(Record extracts)
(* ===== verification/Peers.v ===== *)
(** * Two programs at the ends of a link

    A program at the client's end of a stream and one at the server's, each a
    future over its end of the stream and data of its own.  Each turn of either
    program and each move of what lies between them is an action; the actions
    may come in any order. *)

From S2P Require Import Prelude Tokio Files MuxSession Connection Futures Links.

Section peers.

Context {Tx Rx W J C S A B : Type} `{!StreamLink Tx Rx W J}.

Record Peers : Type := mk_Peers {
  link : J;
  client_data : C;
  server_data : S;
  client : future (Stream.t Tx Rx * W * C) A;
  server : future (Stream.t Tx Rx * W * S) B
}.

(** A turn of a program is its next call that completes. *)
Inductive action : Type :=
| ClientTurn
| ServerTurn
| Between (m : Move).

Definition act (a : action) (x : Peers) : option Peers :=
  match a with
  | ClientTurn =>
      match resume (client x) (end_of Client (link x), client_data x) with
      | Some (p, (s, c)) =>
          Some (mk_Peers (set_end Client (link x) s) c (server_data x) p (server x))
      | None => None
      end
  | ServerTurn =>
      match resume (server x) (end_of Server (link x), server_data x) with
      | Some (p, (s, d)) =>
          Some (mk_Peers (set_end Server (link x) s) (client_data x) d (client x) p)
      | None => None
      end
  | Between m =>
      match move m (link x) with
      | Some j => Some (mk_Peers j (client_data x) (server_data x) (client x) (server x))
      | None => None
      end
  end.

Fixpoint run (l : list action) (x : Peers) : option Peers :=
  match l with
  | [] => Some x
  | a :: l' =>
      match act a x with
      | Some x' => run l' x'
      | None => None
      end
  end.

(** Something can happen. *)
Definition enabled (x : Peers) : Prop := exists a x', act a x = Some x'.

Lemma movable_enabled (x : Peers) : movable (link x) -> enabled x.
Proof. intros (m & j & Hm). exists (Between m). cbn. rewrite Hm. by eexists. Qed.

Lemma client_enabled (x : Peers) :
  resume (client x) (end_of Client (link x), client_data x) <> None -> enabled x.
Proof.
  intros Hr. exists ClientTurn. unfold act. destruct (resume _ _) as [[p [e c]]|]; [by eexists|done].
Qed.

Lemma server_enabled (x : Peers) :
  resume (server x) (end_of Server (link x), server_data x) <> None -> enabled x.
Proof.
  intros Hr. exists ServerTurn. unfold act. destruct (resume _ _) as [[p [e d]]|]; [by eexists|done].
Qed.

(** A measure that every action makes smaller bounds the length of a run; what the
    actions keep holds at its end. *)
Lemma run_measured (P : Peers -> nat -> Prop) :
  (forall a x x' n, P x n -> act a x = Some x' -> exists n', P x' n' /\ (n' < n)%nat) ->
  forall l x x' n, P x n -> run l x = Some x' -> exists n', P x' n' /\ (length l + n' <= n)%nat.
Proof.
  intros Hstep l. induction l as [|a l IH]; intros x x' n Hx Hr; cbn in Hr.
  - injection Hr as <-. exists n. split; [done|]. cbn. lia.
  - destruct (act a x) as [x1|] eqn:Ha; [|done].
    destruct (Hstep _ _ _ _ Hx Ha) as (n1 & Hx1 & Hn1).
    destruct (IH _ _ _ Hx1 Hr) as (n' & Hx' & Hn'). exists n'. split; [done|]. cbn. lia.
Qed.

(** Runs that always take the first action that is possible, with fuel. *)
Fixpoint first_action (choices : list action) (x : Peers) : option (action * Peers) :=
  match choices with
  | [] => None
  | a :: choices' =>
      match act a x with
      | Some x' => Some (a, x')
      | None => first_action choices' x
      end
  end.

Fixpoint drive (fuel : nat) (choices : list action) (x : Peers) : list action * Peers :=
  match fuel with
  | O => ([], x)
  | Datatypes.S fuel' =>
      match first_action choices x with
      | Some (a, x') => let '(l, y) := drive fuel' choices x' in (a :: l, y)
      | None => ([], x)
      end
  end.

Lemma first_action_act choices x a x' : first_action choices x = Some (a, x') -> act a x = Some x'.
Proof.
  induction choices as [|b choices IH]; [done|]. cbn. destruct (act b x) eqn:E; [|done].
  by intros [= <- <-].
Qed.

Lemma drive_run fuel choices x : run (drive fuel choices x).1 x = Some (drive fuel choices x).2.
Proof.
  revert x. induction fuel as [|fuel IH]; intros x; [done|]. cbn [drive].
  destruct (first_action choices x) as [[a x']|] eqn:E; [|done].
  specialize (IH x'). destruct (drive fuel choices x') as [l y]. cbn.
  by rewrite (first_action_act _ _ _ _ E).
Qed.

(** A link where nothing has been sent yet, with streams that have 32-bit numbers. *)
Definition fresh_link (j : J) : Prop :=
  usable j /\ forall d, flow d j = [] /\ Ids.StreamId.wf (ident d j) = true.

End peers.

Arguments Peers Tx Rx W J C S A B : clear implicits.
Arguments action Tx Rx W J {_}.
(End Record extracts)
* What you need to do: Using the listing above, gather each line that holds the string "Fixpoint" and copy it.

* Reply to the exercise:
Fixpoint run (l : list action) (x : Peers) : option Peers :=
Fixpoint first_action (choices : list action) (x : Peers) : option (action * Peers) :=
Fixpoint drive (fuel : nat) (choices : list action) (x : Peers) : list action * Peers :=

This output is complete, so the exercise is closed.